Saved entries
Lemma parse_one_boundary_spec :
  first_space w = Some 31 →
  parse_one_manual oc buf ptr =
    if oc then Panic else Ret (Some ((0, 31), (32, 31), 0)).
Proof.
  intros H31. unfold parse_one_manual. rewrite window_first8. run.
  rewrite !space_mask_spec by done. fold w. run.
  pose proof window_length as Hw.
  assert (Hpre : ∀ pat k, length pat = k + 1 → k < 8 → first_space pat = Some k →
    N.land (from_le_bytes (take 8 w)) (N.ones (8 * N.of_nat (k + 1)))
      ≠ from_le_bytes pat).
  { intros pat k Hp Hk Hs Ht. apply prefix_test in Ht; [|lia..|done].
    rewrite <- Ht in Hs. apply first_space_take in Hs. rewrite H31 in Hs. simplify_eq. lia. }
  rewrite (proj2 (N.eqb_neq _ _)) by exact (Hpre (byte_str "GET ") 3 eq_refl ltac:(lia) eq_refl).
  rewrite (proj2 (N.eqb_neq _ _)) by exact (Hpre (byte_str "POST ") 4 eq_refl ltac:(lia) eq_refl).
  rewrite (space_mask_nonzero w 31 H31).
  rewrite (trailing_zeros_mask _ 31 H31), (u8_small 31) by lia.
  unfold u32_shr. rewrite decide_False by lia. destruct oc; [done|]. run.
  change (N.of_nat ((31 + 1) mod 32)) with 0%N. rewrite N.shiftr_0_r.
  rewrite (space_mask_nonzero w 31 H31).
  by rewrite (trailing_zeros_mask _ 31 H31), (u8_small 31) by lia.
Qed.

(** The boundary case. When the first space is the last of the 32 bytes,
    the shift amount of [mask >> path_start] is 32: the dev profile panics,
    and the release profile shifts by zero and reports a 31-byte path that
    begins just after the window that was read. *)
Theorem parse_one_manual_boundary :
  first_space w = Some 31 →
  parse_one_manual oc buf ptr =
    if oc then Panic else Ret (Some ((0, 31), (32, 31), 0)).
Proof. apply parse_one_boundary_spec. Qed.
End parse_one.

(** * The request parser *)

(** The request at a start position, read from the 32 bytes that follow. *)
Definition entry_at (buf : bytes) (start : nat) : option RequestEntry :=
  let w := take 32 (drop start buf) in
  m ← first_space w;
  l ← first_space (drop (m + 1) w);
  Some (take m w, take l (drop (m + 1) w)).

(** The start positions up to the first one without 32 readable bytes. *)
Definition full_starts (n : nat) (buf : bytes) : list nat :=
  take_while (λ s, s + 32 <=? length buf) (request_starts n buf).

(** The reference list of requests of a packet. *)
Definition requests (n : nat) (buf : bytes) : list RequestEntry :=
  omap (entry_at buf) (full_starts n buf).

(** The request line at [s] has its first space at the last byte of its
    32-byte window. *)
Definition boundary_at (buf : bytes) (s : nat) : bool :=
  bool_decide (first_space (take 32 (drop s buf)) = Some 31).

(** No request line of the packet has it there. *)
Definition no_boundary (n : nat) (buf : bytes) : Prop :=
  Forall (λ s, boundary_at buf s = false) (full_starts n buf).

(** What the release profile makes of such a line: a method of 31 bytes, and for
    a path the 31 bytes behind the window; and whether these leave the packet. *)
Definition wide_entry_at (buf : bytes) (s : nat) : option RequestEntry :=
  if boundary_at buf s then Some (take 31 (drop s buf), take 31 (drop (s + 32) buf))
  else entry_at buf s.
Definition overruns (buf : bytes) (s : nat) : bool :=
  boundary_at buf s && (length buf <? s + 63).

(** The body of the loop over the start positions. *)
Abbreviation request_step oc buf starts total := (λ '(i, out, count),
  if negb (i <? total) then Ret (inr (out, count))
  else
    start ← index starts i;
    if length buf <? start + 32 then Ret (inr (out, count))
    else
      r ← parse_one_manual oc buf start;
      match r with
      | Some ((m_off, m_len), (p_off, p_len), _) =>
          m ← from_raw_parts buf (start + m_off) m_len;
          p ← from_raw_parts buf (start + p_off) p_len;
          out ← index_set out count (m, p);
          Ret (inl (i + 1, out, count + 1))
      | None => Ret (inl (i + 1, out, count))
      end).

Assignment
Wherever the string "RequestEntry" is found in the entries, copy the line it sits in.

Answer for this exercise
Definition entry_at (buf : bytes) (start : nat) : option RequestEntry :=
Definition requests (n : nat) (buf : bytes) : list RequestEntry :=
Definition wide_entry_at (buf : bytes) (s : nat) : option RequestEntry :=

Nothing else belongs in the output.